--- Provided records Enclosed Below ---

(** * Waybar sway/workspace_tasks: identity resolution and workspace model

    A shallow embedding of
      - include/util/appinfo_provider.hpp   (module [AppInfoProvider])
      - src/modules/sway/workspace_tasks.cpp (module [WorkspaceTasks])
    followed by the properties established about them.

    Conventions.  C++ [int], [int32_t] and [uint32_t] values are carried as
    [Z]; [std::string] is [string]; a null [Glib::RefPtr] is [None];
    [std::unordered_map<std::string, AppInfo>] is [gmap string AppInfo];
    [std::vector] is [list], [push_back]/[emplace_back] append at the end.
    Everything the code obtains from the operating system or from Gio is
    read through the record [System].  Toolkit calls that only draw
    (style classes, tooltips, icons, [show]) are left out; packing a window
    button into a workspace's [content] box is kept, since it decides which
    windows are displayed. *)

From Stdlib Require Import ZArith Ascii String List Lia.
From Stdlib Require Import Sorting.Sorted Sorting.Permutation.
From stdpp Require Import base option list gmap strings pretty.

Local Open Scope Z_scope.
Set Warnings "-register-all,-clear-no-such-hyp".

(* ===================================================================== *)
(** ** std::string helpers *)
(* ===================================================================== *)

Module StdString.

(** [s.empty()] *)
Definition empty (s : string) : bool :=
  match s with EmptyString => true | String _ _ => false end.

(** [starts_with(s, prefix)] of util/string.hpp. *)
Definition starts_with (s pre : string) : bool := String.prefix pre s.

(** [s.find(c)]: position of the first [c], [None] for [npos]. *)
Fixpoint find (c : ascii) (s : string) : option nat :=
  match s with
  | EmptyString => None
  | String a s' =>
      if Ascii.eqb a c then Some 0%nat
      else match find c s' with Some n => Some (S n) | None => None end
  end.

(** [s.substr(pos)]: the tail from [pos] on. *)
Definition substr_from (pos : nat) (s : string) : string :=
  String.substring pos (String.length s) s.

(** [s.substr(pos, count)]; a [count] past the end is clipped. *)
Definition substr (pos count : nat) (s : string) : string :=
  String.substring pos count s.

(** [std::replace(s.begin(), s.end(), a, b)] *)
Fixpoint replace (a b : ascii) (s : string) : string :=
  match s with
  | EmptyString => EmptyString
  | String c s' => String (if Ascii.eqb c a then b else c) (replace a b s')
  end.

(** [std::tolower] in the "C" locale: 'A'..'Z' are moved to 'a'..'z'. *)
Definition tolower (c : ascii) : ascii :=
  let n := nat_of_ascii c in
  if ((65 <=? n) && (n <=? 90))%nat then ascii_of_nat (n + 32) else c.

(** [std::transform(s.begin(), s.end(), std::back_inserter(r), tolower)] *)
Fixpoint transform_tolower (s : string) : string :=
  match s with
  | EmptyString => EmptyString
  | String c s' => String (tolower c) (transform_tolower s')
  end.

End StdString.

(* ===================================================================== *)
(** ** include/util/appinfo_provider.hpp *)
(* ===================================================================== *)

Module AppInfoProvider.

(** What the code reads of a [Gio::DesktopAppInfo]. *)
Record DesktopAppInfo : Type := mkDesktopAppInfo {
  get_id : string;
  get_startup_wm_class : string;
}.

(** [using AppInfo = Glib::RefPtr<Gio::DesktopAppInfo>], null is [None]. *)
Definition AppInfo : Type := option DesktopAppInfo.

#[global] Instance DesktopAppInfo_eq_dec : EqDecision DesktopAppInfo.
Proof. solve_decision. Defined.

(** The platform services the header calls. *)
Record System : Type := mkSystem {
  (** [Gio::DesktopAppInfo::create(desktop_id)] *)
  desktop_create : string -> AppInfo;
  (** [Gio::DesktopAppInfo::create_from_filename(path)] *)
  desktop_create_from_filename : string -> AppInfo;
  (** [Gio::DesktopAppInfo::get_all()] *)
  desktop_get_all : list DesktopAppInfo;
  (** first line of /proc/<pid>/attr/current; [None] when [getline] fails *)
  proc_attr_current : Z -> option string;
  (** the NUL-separated records of /proc/<pid>/environ, in file order;
      empty when the file cannot be read *)
  proc_environ : Z -> list string;
  (** [fs::is_regular_file] on /proc/<pid>/root/.flatpak-info;
      [None] when it throws *)
  flatpak_is_regular_file : Z -> option bool;
  (** [Application.name] of that key file; [None] for a [Glib::Error] *)
  flatpak_application_name : Z -> option string;
}.

Section Probes.
Variable sys : System.

Definition SNAP_PREFIX : string := "snap.".
Definition ENV_PREFIX : string := "BAMF_DESKTOP_FILE_HINT=".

--- End of Enclosed Provided records ---

Exercise instructions – Above are the entries. Quote exactly the lines from the one bearing "(** [Gio::DesktopAppInfo::get_all()] *)" through the one bearing "proc_environ : Z -> list string;".

Answer box –
  (** [Gio::DesktopAppInfo::get_all()] *)
  desktop_get_all : list DesktopAppInfo;
  (** first line of /proc/<pid>/attr/current; [None] when [getline] fails *)
  proc_attr_current : Z -> option string;
  (** the NUL-separated records of /proc/<pid>/environ, in file order;
      empty when the file cannot be read *)
  proc_environ : Z -> list string;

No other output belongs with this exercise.